Варварские тексты: Тарас Шумейко. Мятежный герой в украинской культуре: Иван Сирко, Нестор Махно, Тарас Бульба

Реклама:

Мятежный герой в украинской культуре: Иван Сирко, Нестор Махно, Тарас Бульба

Тарас ШУМЕЙКО
Киев

Ти махни мені, гей, отамане,

Як Махно-козак поспита мене,

Як ударить кінь мій копитами,

Волю-вольницю будем пити ми.

<…>

Із Гуляйполя, з Запоріжжя ми.

Нашій армії – воля дріжджами!

Наша армія та й народная,

Дармоїдам всім неугодная!

(Песня “Столиця степів”:
слова Г.Лютого, музыка А.Сердюка).

Разговор об украинском мятежном герое следует начать, по-видимому, c определения специфики понятия “герой”, употребляемого нами в контексте понятия национальной культуры. Речь идет не о реальной персоналии – человеке, наделенном какими-либо особыми, героическими доблестями - а о принятом в той или иной социальной группе, в известное время образе определенной исторической (или легендарной) личности, прославившейся неким выдающимся действием или рядом действий. При этом комплекс представлений о герое может варьироваться в зависимости от социального среза и в диахроническом отношении: в этом смысле герой существует не в ограниченном промежутке исторического времени, а в некоторой длящейся перспективе “здесь” и “теперь” (поскольку герой, утративший актуальность, также как и “невоспетый герой” – суть оксюмороны). Иными словами, каждый участник культурного процесса (поколение, социальная группа) предлагает свою интерпретацию героя; взаимодействие этих интерпретаций является определяющим фактором трансформации последнего, что дает повод рассматривать его как “коммуникативный феномен”.

Согласно мнению, высказанному еще Т.Карлейлем, всякая национальная культура имеет свой наиболее характерный, преобладающий тип героя. Соответственно, важнейшим аспектом описания той или иной культуры является “вопрос о героях этой культуры: кто они, благодаря чему прославились и стали героями, <…> какие ценности репрезентируют, какие общественные группы прежде всего считают их “своими”, в конце концов, как имидж и общественно-культурная значимость того или иного героя <…> в данной культуре изменяется во времени.

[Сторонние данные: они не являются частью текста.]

Lemma wp_open_partial m z g u pz dg :
  openable m z g u pz dg → die_group_sum m = open_zone_limit m →
  least (die_group_used_bitmap m) (all_groups m) (100, 0) = (u, g) →
  wp (open_partial z) (λ _, open_done m z g u pz dg) m.
Proof.
  intros [Hz He Hs Hdl Hul Hg Hu Hok Hr] Hlim Hleast. unfold open_partial. do 3 wp_step.
  unfold cdiv. rewrite <-Hlim, (proj2 (Z.eqb_neq _ _)) by lia. wp_step.
  rewrite Z.quot_same by lia. wp_step. eapply wp_pz_upd; [done|]. wp_step.
  apply wp_min_stride; [lia|cbn; lia|cbn; lia|done|].
  rewrite Z2Nat.id by lia.
  change (least _ _ (100, 0)) with (least (die_group_used_bitmap m) (all_groups m) (100, 0)).
  rewrite Hleast. cbn [snd]. pose proof (aget_lt _ _ _ Hg) as Hgl.
  assert (u32 (g + 0) = g) as Hg0 by (rewrite Z.add_0_r; apply u32_small; lia).
  wp_step. unfold for_range. change (Z.to_nat (1 - 0)) with 1%nat. cbn [for_up]. rewrite Hg0.
  do 2 wp_step.
  eapply wp_pz_set_group; [by eapply aget_insert_eq|apply aget_is_Some; cbn; lia|].
  cbn [phy_zone dm_set_phy_zone]. rewrite list_insert_insert_eq. cbn [map_die_group_num die_groups fbg_ofst FtlTypes.fbg_part].
  eapply wp_used_add; [done|]. wp_step. wp_step. eapply wp_pz_at; [by eapply aget_insert_eq|].
  wp_step. eapply wp_load; [apply aget_Some; split; [done|];
    apply list_lookup_insert_eq; change (Z.to_nat 0) with 0%nat; lia|]. wp_step.
  eapply wp_mono; [eapply wp_alloc_fbg_whole; [exact Hg|exact Hok|exact Hr]|].
  intros ? m' (k & -> & Hk & ->).
  eapply wp_pz_upd; [by eapply aget_insert_eq|]. exists k. split; [done|].
  cbn [phy_zone dm_set_phy_zone dm_set_used dm_set_die_group]. rewrite list_insert_insert_eq. done.
Qed.

(** ** Opening a zone *)

(** [zone_open] looks at the groups with room, or, when at most one zone is open and the
    initial stage is over, at all groups. *)
Definition all_considered (m : dymap_t) : bool :=
  (st_stage_flag m =? 0) && (opened_zones_num m + 1 <=? 2) &&
  (opened_zones_num m + 1 <? die_group_sum m).
Definition candidates (m : dymap_t) : list Z :=
  if all_considered m then all_groups m else groups_with_room m.

(** The group it takes, with the number of open zones that use it. *)
Definition open_choice (m : dymap_t) : option (Z * Z) :=
  let c := least (die_group_used_bitmap m) (candidates m) (100, 0) in
  if (fst c <? 100) && has_free m (snd c) then Some (snd c, fst c) else None.

Lemma open_choice_spec m g u :
  open_choice m = Some (g, u) →
  g ∈ candidates m ∧ aget (die_group_used_bitmap m) g = Some u ∧ u < 100 ∧ has_free m g = true ∧
  (∀ g' u', g' ∈ candidates m → aget (die_group_used_bitmap m) g' = Some u' → u ≤ u') ∧
  least (die_group_used_bitmap m) (candidates m) (100, 0) = (u, g).
Proof.
  unfold open_choice.
  destruct (least_spec (die_group_used_bitmap m) (candidates m) (100, 0)) as (H1 & _ & H3).
  set (c := least _ _ _) in *. destruct c as [u0 g0]. cbn [fst snd] in *.
  destruct (Z.ltb_spec u0 100); [|done]. destruct (has_free m g0) eqn:Hf; [|done]. cbn.
  intros [= <- <-]. destruct H1 as [[=]|(i & Hi & Hu & <-)]; [lia|].
  split_and!; done.
Qed.

Lemma flash_inv_ext N m m' live :
  die_group_sum m' = die_group_sum m → die_group m' = die_group m →
  fbgs_per_dg m' = fbgs_per_dg m → phy_zone m' = phy_zone m →
  flash_inv N m live → flash_inv N m' live.
Proof.
  intros Hs Hd Hf Hp [H1 H2 H3 H4 H5 H6 H7 H8].
  split; unfold zone_loc, fbg_used in *; rewrite ?Hs, ?Hd, ?Hf, ?Hp; done.
Qed.

(** The bookkeeping of [zone_open] before it chooses a group. *)
Definition noted (z : Z) (m : dymap_t) : dymap_t :=
  let num := opened_zones_num m + 1 in
  dm_set_stage (if negb (st_stage_flag m =? 0) && (num =? open_zone_limit m) then 0 else st_stage_flag m)
    (dm_set_opened (<[Z.to_nat (opened_zones_num m) := z]> (opened_zones m)) num m).

Definition open_post (z : Z) (m : dymap_t) : dymap_t → Prop := λ m', ∃ g u k pz dg,
  open_choice m = Some (g, u) ∧ aget (phy_zone m) z = Some pz ∧ aget (die_group m) g = Some dg ∧
  aget (fbgs_used_bitmap dg) k = Some 0 ∧
  m' = map_zone z g k pz dg
    (dm_set_used (<[Z.to_nat g := u + 1]> (die_group_used_bitmap m)) (noted z m)).

Lemma candidates_lt m g : g ∈ candidates m → 0 ≤ g < die_group_sum m.
Proof.
  unfold candidates, groups_with_room, all_groups.
  destruct (all_considered m); [intros H%elem_of_seqZ; lia|].
  intros [_ H%elem_of_seqZ]%list_elem_of_filter. lia.
Qed.

Lemma openable_choice N m live opened z g u :
  map_inv N m live opened → 0 ≤ z < N → open_choice m = Some (g, u) →
  ∃ pz dg, openable (noted z m) z g u pz dg ∧ aget (phy_zone m) z = Some pz ∧
    aget (die_group m) g = Some dg.
Proof.
  intros [[Hs Hf Hgs Hnz Hzs Hlive _ _] Ho] Hz Hch.
  destruct (open_choice_spec _ _ _ Hch) as (Hc & Hu & _ & Hfree & _).
  destruct (aget_is_Some (phy_zone m) z) as [pz Hpz]; [lia|].
  unfold has_free in Hfree. destruct (aget (die_group m) g) as [dg|] eqn:Hdg; [|done].
  exists pz, dg. split; [|done]. pose proof (oi_used_len _ _ Ho). split; cbn; try done.
  - by eapply Hzs.
  - lia.
  - lia.
  - by eapply Hgs.
  - by apply Z.ltb_lt.
Qed.

Lemma u32_used u : 0 ≤ u → u < 100 → u32 (u + 1) = u + 1.
Proof. intros. apply u32_small. lia. Qed.

Lemma wp_zone_open N m live opened z g u :
  map_inv N m live opened → 0 ≤ z < N → Z.of_nat (length opened) < MAXOPENZONES →
  open_choice m = Some (g, u) →
  wp (zone_open N z) (λ _, open_post z m) m.
Proof.
  intros Hinv Hz Hlen Hch.
  destruct (openable_choice _ _ _ _ _ _ _ Hinv Hz Hch) as (pz & dg & Hop & Hpz & Hdg).
  destruct Hinv as [Hfi [Hlim Harr Hnum (rest & Hrest) Hnd _ Hlast Hul Hused Hstage]].
  destruct (open_choice_spec _ _ _ Hch) as (_ & Hu & Hu100 & _ & _ & Hleast).
  assert (0 ≤ u) as Hu0. { rewrite (Hused _ _ Hu). apply countb_nonneg. }
  pose proof (fi_sum _ _ _ Hfi) as [Hs _]. unfold MAXOPENZONES in *.
  assert (∀ m', open_done (noted z m) z g u pz dg m' → open_post z m m') as Hpost.
  { intros m' (k & Hk & ->). exists g, u, k, pz, dg. rewrite u32_used by lia. done. }
  unfold zone_open. wp_step. wp_step; [apply Z.ltb_lt; lia|]. do 2 wp_step. rewrite Hlast.
  wp_step. eapply wp_load.
  { unfold aread. rewrite (proj2 (Z.ltb_ge _ _)) by lia. reflexivity. }
  change (existsb (Z.eqb z) (take (Z.to_nat 0) (opened_zones m))) with false. cbv iota. wp_step.
  destruct (aget_is_Some (opened_zones m) (opened_zones_num m)) as [x Hx]; [lia|].
  eapply wp_load; [by eapply aset_Some|]. rewrite (u32_small (opened_zones_num m + 1)) by lia.
  do 3 wp_step. unfold candidates, all_considered in Hleast.
  destruct (Z.eqb_spec (st_stage_flag m) 0) as [Hst|Hst]; cbn [negb].
  - assert (noted z m = dm_set_opened
      (<[Z.to_nat (opened_zones_num m) := z]> (opened_zones m)) (opened_zones_num m + 1) m) as Hno.
    { unfold noted. rewrite (proj2 (Z.eqb_eq _ _) Hst). cbn. by destruct m. }
    rewrite <-Hno. wp_step. cbn [andb] in Hleast.
    destruct (opened_zones_num m + 1 <=? 2).
    + destruct (opened_zones_num m + 1 <? die_group_sum m); cbn [andb] in Hleast.
      * eapply wp_mono; [by apply (wp_open_partial _ _ g u pz dg)|]. intros [] m' Hd; by apply Hpost.
      * eapply wp_mono; [apply (wp_open_full _ _ g u pz dg); [done|lia|done]|]. intros [] m' Hd; by apply Hpost.
    + rewrite Z.ltb_irrefl. cbn [andb] in Hleast.
      eapply wp_mono; [apply (wp_open_full _ _ g u pz dg); [done|lia|done]|]. intros [] m' Hd; by apply Hpost.
  - wp_step. wp_step; [apply Z.leb_le; specialize (Hstage Hst); lia|]. cbn [andb] in Hleast.
    wp_step. eapply (wp_mono _ (λ _ m', m' = noted z m)).
    { unfold noted. rewrite (proj2 (Z.eqb_neq _ _) Hst). cbn [negb andb].
      destruct (opened_zones_num m + 1 =? open_zone_limit m); [done|].
      cbn. by destruct m. }
    intros [] m' ->. wp_step. rewrite <-Hlim, Z.ltb_irrefl.
    eapply wp_mono; [apply (wp_open_full _ _ g u pz dg); [done|lia|done]|]. intros [] m' Hd; by apply Hpost.
Qed.
(* ===== verification/FtlAddr.v ===== *)
(** * Physical addresses: in range, and never shared

    The address [get_ppa_by_lba_base] computes for a page of a live zone, as a closed form
    ([page_addr]); it is an address of the array, and different pages of live zones have
    different addresses. *)

From stdpp Require Import base numbers option list list_numbers gmap.
From S2P Require Import Prelude FtlTypes FtlMap FtlAlloc FtlMapInv FtlStatic.

Lemma wp_cdiv {S} (a b : Z) (Q : Z → S → Prop) s :
  0 ≤ a → 0 < b → Q (a / b) s → wp (cdiv a b) Q s.
Proof.
  intros Ha Hb HQ. unfold cdiv. rewrite (proj2 (Z.eqb_neq _ _)) by lia.
  rewrite Z.quot_div_nonneg by lia. done.
Qed.
Lemma wp_cmod {S} (a b : Z) (Q : Z → S → Prop) s :
  0 ≤ a → 0 < b → Q (a mod b) s → wp (cmod a b) Q s.
Proof.
  intros Ha Hb HQ. unfold cmod. rewrite (proj2 (Z.eqb_neq _ _)) by lia.
  rewrite Z.rem_mod_nonneg by lia. done.
Qed.

Section address.
Context {B : PpaBits}.

(** The array: its bit fields can hold every index, and there is a die for every member
    of the [groups] die groups. *)
Record array_ok (spp : ssdparams) (groups : Z) : Prop := {
  ao_secs : 0 < secs_per_pg spp;
  ao_pgs : 0 < pgs_per_blk spp < 2 ^ 32;
  ao_blks : 0 < blks_per_pl spp;
  ao_pls : 0 < pls_per_lun spp;
  ao_luns : 0 < luns_per_ch spp;
  ao_chs : 0 < nchs spp;
  ao_tt : tt_luns spp = luns_per_ch spp * nchs spp;
  ao_groups : 0 ≤ groups ∧ groups * ZONE_MAX_DIE_PARA ≤ tt_luns spp;
  ao_u32 : tt_luns spp < 2 ^ 31 ∧
    ZONE_MAX_DIE_PARA * pls_per_lun spp * pgs_per_blk spp < 2 ^ 32;
  ao_bits : nchs spp ≤ 2 ^ ch_bits ∧ luns_per_ch spp ≤ 2 ^ lun_bits ∧
    pls_per_lun spp ≤ 2 ^ pl_bits ∧ blks_per_pl spp ≤ 2 ^ blk_bits ∧
    pgs_per_blk spp ≤ 2 ^ pg_bits
}.

(** Pages of an FBG. *)
Definition zone_pages (spp : ssdparams) : Z :=
  ZONE_MAX_DIE_PARA * pls_per_lun spp * pgs_per_blk spp.

(** Page [p] of FBG [k] of group [g]: consecutive pages go to consecutive dies, then to
    the planes, then to the pages of the block. *)
Definition page_die (g p : Z) : Z := g * ZONE_MAX_DIE_PARA + p mod ZONE_MAX_DIE_PARA.
Definition page_addr (spp : ssdparams) (g k p : Z) : ppa :=
  let i := p / ZONE_MAX_DIE_PARA in
  mk_ppa (page_die g p / luns_per_ch spp) (page_die g p mod luns_per_ch spp)
    (i mod pls_per_lun spp) k (i / pls_per_lun spp) 0.

Lemma page_die_range spp groups g p :
  array_ok spp groups → 0 ≤ g < groups → 0 ≤ page_die g p < tt_luns spp.
Proof.
  intros Ha Hg. pose proof (ao_groups _ _ Ha). unfold page_die, ZONE_MAX_DIE_PARA in *.
  pose proof (Z.mod_pos_bound p 16). lia.
Qed.

Lemma page_in_plane spp groups p :
  array_ok spp groups → 0 ≤ p < zone_pages spp →
  0 ≤ p / ZONE_MAX_DIE_PARA / pls_per_lun spp < pgs_per_blk spp.
Proof.
  intros Ha Hp. pose proof (ao_pls _ _ Ha). unfold zone_pages, ZONE_MAX_DIE_PARA in *.
  split; [apply Z.div_pos; [apply Z.div_pos|]; lia|].
  apply Z.div_lt_upper_bound; [lia|]. apply Z.div_lt_upper_bound; lia.
Qed.

Lemma page_addr_valid spp groups g k p :
  array_ok spp groups → 0 ≤ g < groups → 0 ≤ k < blks_per_pl spp → 0 ≤ p < zone_pages spp →
  valid_ppa spp (page_addr spp g k p) = true.
Proof.
  intros Ha Hg Hk Hp. pose proof (page_die_range _ _ _ p Ha Hg) as Hd.
  pose proof (page_in_plane _ _ _ Ha Hp) as Hpg. destruct Ha as [? ? ? ? ? ? Htt _ _ _].
  assert (0 ≤ page_die g p / luns_per_ch spp < nchs spp).
  { split; [apply Z.div_pos; lia|]. apply Z.div_lt_upper_bound; lia. }
  pose proof (Z.mod_pos_bound (page_die g p) (luns_per_ch spp)).
  pose proof (Z.mod_pos_bound (p / ZONE_MAX_DIE_PARA) (pls_per_lun spp)).
  unfold valid_ppa, page_addr. cbn [g_ch g_lun g_pl g_blk g_pg g_sec].
  repeat (apply andb_true_intro; split); first [apply Z.leb_le|apply Z.ltb_lt]; lia.
Qed.

(** An address determines the group, the FBG and the page. *)
Lemma page_addr_inj spp groups g k p g' k' p' :
  array_ok spp groups → page_addr spp g k p = page_addr spp g' k' p' → g = g' ∧ k = k' ∧ p = p'.
Proof.
  intros [_ _ _ Hpl Hlun _ _ _ _ _] [= Hc Hl Hp -> Hpg].
  pose proof (Z.div_mod (page_die g p) (luns_per_ch spp)).
  pose proof (Z.div_mod (page_die g' p') (luns_per_ch spp)).
  assert (page_die g p = page_die g' p') as Hd by (rewrite Hc, Hl in *; lia).
  pose proof (Z.div_mod (p / ZONE_MAX_DIE_PARA) (pls_per_lun spp)).
  pose proof (Z.div_mod (p' / ZONE_MAX_DIE_PARA) (pls_per_lun spp)).
  assert (p / ZONE_MAX_DIE_PARA = p' / ZONE_MAX_DIE_PARA) as Hq by (rewrite Hp, Hpg in *; lia).
  unfold page_die, ZONE_MAX_DIE_PARA in *.
  pose proof (Z.mod_pos_bound p 16). pose proof (Z.mod_pos_bound p' 16).
  pose proof (Z.div_mod p 16). pose proof (Z.div_mod p' 16). lia.
Qed.

Lemma bf_small w x n : 0 ≤ x < n → n ≤ 2 ^ w → bf w x = x.
Proof. intros Hx Hn. unfold bf. apply Z.mod_small. lia. Qed.

Lemma dies_of_lookup g j : 0 ≤ j < ZONE_MAX_DIE_PARA → aget (dies_of g) j = Some (g * ZONE_MAX_DIE_PARA + j).
Proof.
  intros Hj. apply aget_Some. split; [lia|]. unfold dies_of. rewrite list_lookup_fmap.
  rewrite lookup_seq_lt by lia. cbn. f_equal. lia.
Qed.

Lemma wp_get_ppa N m live spp z g k w Q :
  flash_inv N m live → array_ok spp (die_group_sum m) → fbgs_per_dg m ≤ blks_per_pl spp →
  (∃ pz, aget (phy_zone m) z = Some pz ∧ map_die_group_num pz = 1) →
  zone_loc m z = Some (g, k) → 0 ≤ g < die_group_sum m → 0 ≤ k < blks_per_pl spp →
  0 ≤ w → w / secs_per_pg spp < zone_pages spp →
  Q (page_addr spp g k (w / secs_per_pg spp)) m →
  wp (get_ppa_by_lba_base spp z w) Q m.
Proof.
  intros Hfi Ha Hb (pz & Hpz & Hnum) Hloc Hg Hk Hw Hp HQ.
  destruct (proj1 (zone_loc_Some _ _ _ _ _ Hpz) Hloc) as [Hg0 Hofst].
  pose proof (fi_sum _ _ _ Hfi) as [Hs Hlen].
  destruct (aget_is_Some (die_group m) g) as [dg Hdg]; [lia|].
  destruct (fi_groups _ _ _ Hfi _ _ Hdg) as [_ Hdies].
  set (p := w / secs_per_pg spp) in *.
  assert (0 ≤ p) as Hp0 by (apply Z.div_pos; [lia|apply Ha]).
  pose proof (page_in_plane _ _ p Ha (conj Hp0 Hp)) as Hpp. pose proof (page_die_range _ _ g p Ha Hg) as Hdie.
  pose proof Ha as [Hsecs Hpgs Hblks Hpls Hluns Hchs Htt _ [Hu32 Hzp] (Hbc & Hbl & Hbp & Hbb & Hbg)].
  unfold get_ppa_by_lba_base. wp_step. eapply wp_pz_at; [done|]. rewrite Hnum.
  change (u32 (1 * ZONE_MAX_DIE_PARA)) with 16. unfold zone_pages in *.
  wp_step. apply wp_assert; [done|]. wp_step. apply wp_cdiv; [lia|done|]. fold p.
  rewrite u32_small by lia. wp_step. apply wp_cmod; [lia|lia|]. wp_step. apply wp_cdiv; [lia|lia|].
  pose proof (Z.mod_pos_bound p 16).
  rewrite (Z.quot_small (p mod 16)), (Z.rem_small (p mod 16)) by (unfold ZONE_MAX_DIE_PARA; lia).
  wp_step. apply wp_assert; [done|]. wp_step. eapply wp_load; [done|]. wp_step.
  eapply wp_dg_at; [done|]. wp_step. rewrite Hdies. eapply wp_load; [apply dies_of_lookup; unfold ZONE_MAX_DIE_PARA; lia|].
  change (g * ZONE_MAX_DIE_PARA + p mod 16) with (page_die g p). wp_step.
  apply wp_assert; [apply Z.ltb_lt; lia|]. wp_step.
  assert (0 ≤ p / 16) by (apply Z.div_pos; lia).
  apply wp_cmod; [lia|done|]. wp_step. apply wp_cdiv; [lia|done|]. change (1 <? 1) with false.
  cbv iota zeta. unfold ZONE_MAX_DIE_PARA in Hpp.
  wp_step. apply wp_cdiv; [lia|done|]. wp_step. apply wp_cmod; [lia|done|]. wp_step.
  rewrite Z.add_0_r, u32_small by lia. apply wp_assert; [apply Z.ltb_lt; lia|]. wp_step.
  assert (0 ≤ page_die g p / luns_per_ch spp < nchs spp).
  { split; [apply Z.div_pos; lia|]. apply Z.div_lt_upper_bound; lia. }
  pose proof (Z.mod_pos_bound (page_die g p) (luns_per_ch spp)).
  pose proof (Z.mod_pos_bound (p / 16) (pls_per_lun spp)).
  rewrite Hofst. change (bf sec_bits 0) with (0 mod 2 ^ sec_bits). rewrite Zmod_0_l.
  rewrite (bf_small ch_bits _ (nchs spp)), (bf_small lun_bits _ (luns_per_ch spp)), (bf_small pl_bits _ (pls_per_lun spp)),
    (bf_small blk_bits _ (blks_per_pl spp)), (bf_small pg_bits _ (pgs_per_blk spp)) by lia. done.
Qed.
End address.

Нахбар и Лоуз выделяют в американской культуре два преобладающих типа героя: “Герои-граждане (Cityzen-heroes) – это фигуры, которые воплощают мифы, связанные с господствующим течением в американском обществе, с традиционными ценностями общества и нации. Мятежные герои (Rogue-heroe), наоборот, представляют идеи и ценности, связанные с индивидуальной свободой, с необходимостью бросать вызов господствующему течению, когда его мощные потоки грозят смыть права меньшинства в пользу правил большинства".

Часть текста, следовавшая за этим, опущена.